How the French police got their men - and women. After embarrassing close calls, tips brought success

At first, the police tried to infiltrate Direct Action, France's most notorious terrorist group. Impossible. The group numbers only a dozen or so activists. Newcomers are not welcome.

Yet the police succeeded in netting four of the group's leaders in a raid last weekend. And they did it through traditional police methods, tracking down sources, checking tips.

Initially, the police encountered a series of embarrassing close calls. In February 1984, Direct Action leaders Jean-Marc Rouillan and Nathalie Menigon were identified as suspects in a bank holdup, and traced to an apartment. But bad coordination among different agencies - one group arrives with its sirens blaring - allowed the two suspected terrorists to escape.

A month later, Mr. Rouillan and Ms. Menigon were traced to Brussels and identified while renting a car. But police confused an employee of the rental agency for Rouillan. The couple escaped. The trail turned cold. For the next two years, there were few new leads. When the law-and-order minded government of conservative Prime Minister Jacques Chirac came to power in the spring of 1986, it overhauled the country's antiterrorist forces and put a new emphasis on police coordination.

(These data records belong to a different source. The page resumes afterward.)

Lemma s0_reachable : reachable cssRed noEdge e0 s0.
Proof. exists s0, []. split_and!; [reflexivity|constructor|reflexivity]. Qed.

Lemma sStroke_run :
  run cssRed noEdge (stroke (e0, (0, 0)) []) s0 = Some sStroke.
Proof. vm_compute. reflexivity. Qed.

Lemma sStroke_reachable : reachable cssRed noEdge e0 sStroke.
Proof.
  exists s0, (stroke (e0, (0, 0)) []).
  split_and!; [reflexivity|repeat constructor|exact sStroke_run].
Qed.

Lemma sStroke_Inv : Inv e0 sStroke.
Proof. exact (reachable_Inv cssRed noEdge e0 sStroke sStroke_reachable). Qed.

Lemma sUndo_run : run cssRed noEdge [ctrlZ] sStroke = Some sUndo.
Proof. vm_compute. reflexivity. Qed.

Lemma sUndo_reachable : reachable cssRed noEdge e0 sUndo.
Proof.
  exists s0, (stroke (e0, (0, 0)) [] ++ [ctrlZ]).
  split_and!; [reflexivity|repeat constructor|].
  rewrite run_app, sStroke_run. exact sUndo_run.
Qed.

Lemma sUndo_Inv : Inv e0 sUndo.
Proof. exact (reachable_Inv cssRed noEdge e0 sUndo sUndo_reachable). Qed.

(** A canvas of 2^32 rows does not mount: [Array(4294967296)] throws. *)
Lemma mount_rejects_2_32 :
  mount {| logicWidth := 2; logicHeight := 2 ^ 32; pixelSize := 10;
           isGrab := false; penSize := 1; selectedColor := tt;
           selectedTool := "pen" |} = None.
Proof. reflexivity. Qed.

Lemma drawPixel_bounds_witness :
  ∃ s', drawPixel cssRed noEdge e0 (-1) (-1) s0 = Some s' ∧
        grid s' = grid s0.
Proof.
  destruct (drawPixel_bounds cssRed noEdge e0 (-1) (-1) s0 s0_Inv)
    as (s' & m & m' & Hd & Hm & Hm' & _ & _ & _ & Hpen).
  exists s'. split; [exact Hd|].
  rewrite Hm, Hm'. f_equal. apply Hpen; reflexivity.
Defined.

(** C6 as stated fails for a pen larger than 1: on the 5 x 5 canvas a stamp
    of size 2 at the cell (-1, -1), which is outside the grid, covers the
    cell (0, 0) and paints it. *)
Lemma stamp_outside_paints_inside :
  ∃ s s',
    mount e5 = Some s ∧ inBounds e5 (-1) (-1) = false ∧
    drawPixel cssRed noEdge e5 (-1) (-1) s = Some s' ∧
    (m ← grid s; cellAt m 0 0) = Some (Some "transparent"%string) ∧
    (m ← grid s'; cellAt m 0 0) = Some (Some "red"%string).
Proof.
  do 2 eexists. split; [vm_compute; reflexivity|].
  split; [reflexivity|]. split; [vm_compute; reflexivity|].
  split; vm_compute; reflexivity.
Qed.

Lemma mouseUp_commits_unconditionally_witness :
  isDrawing s0 = false ∧
  ∃ s' snap, handleMouseUp s0 = Some s' ∧ history s' = history s0 ++ [snap] ∧
             historyStep s' = 1 ∧ grid s' = grid s0.
Proof.
  split; [reflexivity|].
  destruct (mouseUp_commits_unconditionally e0 s0 s0_Inv)
    as (s' & snap & Hup & Hh & _ & Hs & _ & Hg & _).
  exists s', snap. split_and!; [exact Hup|exact Hh|exact Hs|exact Hg].
Defined.

(** An undo at cursor 1, after the stroke over (0, 0): the red cell is
    gone, the grid store holds what the first entry held; and an undo at
    cursor 0, which changes nothing. *)
Lemma undo_cursor_and_grid_witness :
  (historyStep sStroke = 1 ∧
   (m ← grid sStroke; cellAt m 0 0) = Some (Some "red"%string) ∧
   ∃ s', undo sStroke = Some s' ∧ historyStep s' = 0 ∧
         grid s' = entry sStroke 0 ∧ grid s' = Some (blankGrid e0) ∧
         entry s' 1 = entry sStroke 1) ∧
  undo s0 = Some s0 ∧ handleKeyDown true "z" s0 = Some s0.
Proof.
  split.
  - split; [reflexivity|]. split; [reflexivity|].
    destruct (undo_cursor_and_grid e0 sStroke sStroke_Inv)
      as (s' & Hu & _ & Hs & _ & _ & _ & He & Hpos & _).
    destruct Hpos as (m & Hent & Hg); [reflexivity|].
    exists s'. split_and!; [exact Hu|exact Hs| | |apply He].
    + rewrite Hg, <- Hent. reflexivity.
    + rewrite Hg, <- Hent. reflexivity.
  - destruct (undo_cursor_and_grid e0 s0 s0_Inv)
      as (s' & Hu & Hk & _ & _ & _ & Hzero & _).
    rewrite (Hzero eq_refl) in Hu, Hk. split; [exact Hu|exact Hk].
Defined.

When the big break came last week, the police were ready. An informer identified Rouillan and Menigon from wanted posters in a village outside of Orleans and said they were living at a remote farmhouse.

Members of RAID, a 300-man special police antiterrorist group, put the farmhouse under surveillance. A computer was installed in a nearby farmhouse to insure direct communications with Paris headquarters.

For 36 hours, the police waited. Last Saturday evening, two other Direct Action leaders, Joelle Aubron and Georges Cipriani, arrived at the farm. The police moved in. Within minutes, the suspects were in handcuffs.

On Monday, the four Direct Action chiefs were transferred to a Paris prison. Police will interrogate them for the next few months. Sometime later, they will be tried for the murder of Georges Besse, president of the Renault auto company.

In a separate case, that of accused Lebanese terrorist Georges Ibrahim Abdallah - now being tried for complicity in the murders of two diplomats - police had to weave detective work with diplomacy.

On Aug. 6, 1984, at Villa Opicna on the Yugoslav-Italian border, a policeman was checking passports of passengers on train No. 260. He noticed a ``strange nervousness'' of a man with a Morrocan passport. He double-checked the man's baggage - and found 7.6 kilograms of Czechoslovak-made explosives. Police said the man, identified as El Mansouri, was a member of Mr. Abdallah's Lebanese Armed Revolutionary Faction.

Abdallah, living in Lyon, found out about his colleague's arrest. He believed the police or members of Israel's secret service, Mossad, were on his trail. On Oct. 24, 1984, he entered a local police station with an Algerian passport issued under a false name, saying he was an Arab militant whose life was in danger.

A routine check was ordered. Antiterrorist police at the DST, the French equivalent of the FBI, uncovered Abdallah's true identity. A policeman investigating Abdallah's bank account at the Geneva branch of Universal Bank discovered checks from the account had been used to pay for a Paris apartment. The police raided the apartment and found Abdallah's fingerprints, along with a Czechoslovak pistol, later confirmed as the weapon used in the murders of two diplomats.

But before the apartment raid, DST chief Yves Bonnet had struck a deal, through Algerian mediation, to free Abdallah in return for the release of a French diplomat kidnapped in Lebanon. The pistol find made Abdallah's early release impossible. Abdallah's followers retaliated with a bombing campaign in Paris last September.